Woodland Park’s Farmers Market In Full Swing With Fresh Produce, Music and Exhibits

Friday Tradition Listed as One of the Best In Nation

Vicki Shehan

Summer festivities are now in full swing with a slew of special celebrations, including the forthcoming Independence Day event and the acclaimed Symphony Above the Clouds

There is no shortage of events in the Teller High Country this time of year for a variety of ages, with a hefty lineup of regular festivals.

But probably the area’s most consistent and lengthy celebration occurs weekly in a low-key, folksy style in downtown Woodland Park, and is known locally as the Woodland Park Farmers and Art Market. The festivities are abuzz with fresh produce, live music, educational booths, unique vendors and more. According to the group’s website, it  now reigns as one of the top 101 farmers markets listed  in the country.

Held Fridays at Memorial Park along Henrietta and Center Street from 8 a.m. to 1 p.m., and scheduled to continue through September,  dozens of vendors currently show off their crafts and produce along with many local companies displaying their services. In addition, weekly musical talent play at the gazebo while lots of kids and dogs frolic in the stream water. It’s family fun for all ages, according to regular participants and market-goers.

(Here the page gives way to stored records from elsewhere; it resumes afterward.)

Definition annotate_err (r : R) (kind : string) (rule : ProcMeta) (group mdl_name : string)
    (src_cnt out_cnt : Z) (dg : option string) : R :=
  let r := append r (from_chars "__err_kind" kind) in
  let r := match rule with WplName n => append r (from_chars "__wpl_rule" n) | _ => r end in
  let r := append r (from_chars "__sink_group" group) in
  let r := if String.eqb mdl_name "" then r else append r (from_chars "__oml_model" mdl_name) in
  let r := append r (from_int "__src_field_count" src_cnt) in
  let r := append r (from_int "__out_field_count" out_cnt) in
  let r := match dg with Some s => append r (from_chars "__diag" s) | None => r end in
  append r (from_chars "__hint" (err_hint kind)).

(** Stamping with the group's instance-wide tags, when it has any. *)
Definition stamp (d : SinkDispatcher) (r : R) : option R :=
  match global_tags d with Some t => apply_global_tags r t | None => Some r end.

(** The loop over the outputs, zipped with what is kept of the inputs: the
    transformed units and the failures. *)
Fixpoint sort_outputs (oenv : OmlEnv) (d : SinkDispatcher) (wpl_meta : ProcMeta) (om : M) (k : nat)
    (l : list ((N * ProcMeta * Z) * R)) : option (list SinkRecUnit * list SinkRecUnit) :=
  match l with
  | [] => Some ([], [])
  | ((event_id, m, original_len), output) :: l =>
      match items output with
      | [] =>
          failed ← stamp d (annotate_err output "oml_transform_empty" wpl_meta (conf_name d) (om_name om)
                              original_len (zlen (items output)) (diag oenv k));
          '(successes, failures) ← sort_outputs oenv d wpl_meta om (S k) l;
          Some (successes, mkUnit event_id m failed :: failures)
      | _ =>
          '(successes, failures) ← sort_outputs oenv d wpl_meta om k l;
          Some (mkUnit event_id (OmlName (om_name om)) output :: successes, failures)
      end
  end.

Definition run_oml_pipeline_vec (oenv : OmlEnv) (d : SinkDispatcher) (wpl_meta : ProcMeta)
    (input : list SinkRecUnit) (cache : Q) : option (list SinkRecUnit * list SinkRecUnit * Q) :=
  match get_match_oml d wpl_meta with
  | None => Some (input, [], cache)
  | Some om_ins =>
      let contexts := map (fun u => (id u, meta u, zlen (items (data u)))) input in
      let '(outputs, cache) := transform_batch_ref om_ins (map data input) cache in
      '(successes, failures) ← sort_outputs oenv d wpl_meta om_ins 0 (zip contexts outputs);
      Some (successes, failures, cache)
  end.

Definition append_pre_tags (r : R) (ts : list F) : R := foldl append r ts.

Definition resolve_tag_conflicts (d : SinkDispatcher) (r : R) (ts : list F) : option R :=
  match global_tags d with
  | None => Some r
  | Some t => if existsb (fun tag => contains t (get_name tag)) ts then apply_global_tags r t else Some r
  end.

(** A record for one sink: its own tags, then the instance-wide ones again. *)
Definition enrich (d : SinkDispatcher) (s : Sink) (r : R) : option R :=
  resolve_tag_conflicts d (append_pre_tags r (pre_tags s)) (pre_tags s).

(** One entry pushed to the vector of every sink. *)
Fixpoint emit_entry (d : SinkDispatcher) (ss : list Sink) (u : SinkRecUnit) (per_sink : list (list SinkRecUnit))
    : option (list (list SinkRecUnit)) :=
  match ss, per_sink with
  | s :: ss, slot :: per_sink =>
      r ← match pre_tags s with [] => Some (data u) | _ => enrich d s (data u) end;
      rest ← emit_entry d ss u per_sink;
      Some ((slot ++ [mkUnit (id u) (meta u) r]) :: rest)
  | _, _ => Some per_sink
  end.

During the market, Colorado produce vendors sell luscious tomatoes, fresh corn, giant cucumbers, local honey and many other favorite  fruits and vegetables. Another popular item is the organic exotic mushrooms that resemble more of a flower than a fungus.

 If sweets and homemade breads appeal to you, try the several stands offering pies, Artisan breads, and baked goods.

 The market also abounds with Food Trucks, offering  homemade soups, breakfast burritos, tamales and many other specialties  to include a kid and adult favorite, hot dogs.

However, the Woodland Park Farmers Market is much more than about  fresh fruits and produce.

On the artsy side, market-goers can often enjoy the  groovy tie-dye clothing, organic dog treats, etched glass, local photography and woodworking,  featuring exotic woods and much more.

A new group making the market circuit is the Junior Entrepreneurs. They peddle  their homemade wares such as crafted wood signs, placemats, key chains and greeting cards.

The crafters of some of these items often offer some good deals, with the goal of helping out worthy causes.

There is the infamous “Molly,” a 10 year-old who makes greeting cards.  If you buy a card for a veteran, Molly and her mother, who looks on from the sidelines , deliver these cards  to a local VA hospital and give them to in-patient veterans. Molly states she is working now for college and plans on becoming a nurse, in understanding  she will work hard in this profession. She states sending cards is her way of saying “thank you” to our veterans.

Another popular market vendor is local ranch operator Jessica Burton, who looks more like a rodeo queen than a rancher. She and her father run PBJ ranch in Divide. Together they raise and process cattle and Yak. A freezer sits behind Jessica full of Yak steaks and ground, from ranch to your table. She educates market-goers about the great benefits of Yak over beef (move over Bison).

On a  more serious note, UCHealth, Teller County Public Health and Ute Pass Regional Paramedic Services each sport a booth,  raising awareness of  medical services available locally.

The Health Department was helpful in many areas of public resources that include free COVID tests, free gun locks, health and wellness programs for men and women, immunizations, breast and PAP screenings, and WIC programs just to name a few.

While the enthusiastic paramedics and EMTs take vital signs for visitors, they also conduct Narcan administration classes for those vulnerable to overdoses. They teamed up and now work in tandem with a mental health partner for those suffering  from a psychiatric emergency. These cases now rival the more traditional ones involving common medical woes.

The biggest focus all agencies have in common right now is the campaign to sign up Teller residents for emergency alerts and to prepare them for an evacuation in case of fires. These local heroes will be featured at the Farmers  Market until the end of September. Residents are encouraged to check out the  Evacuation Checklist and review what your household is lacking in case of this emergency.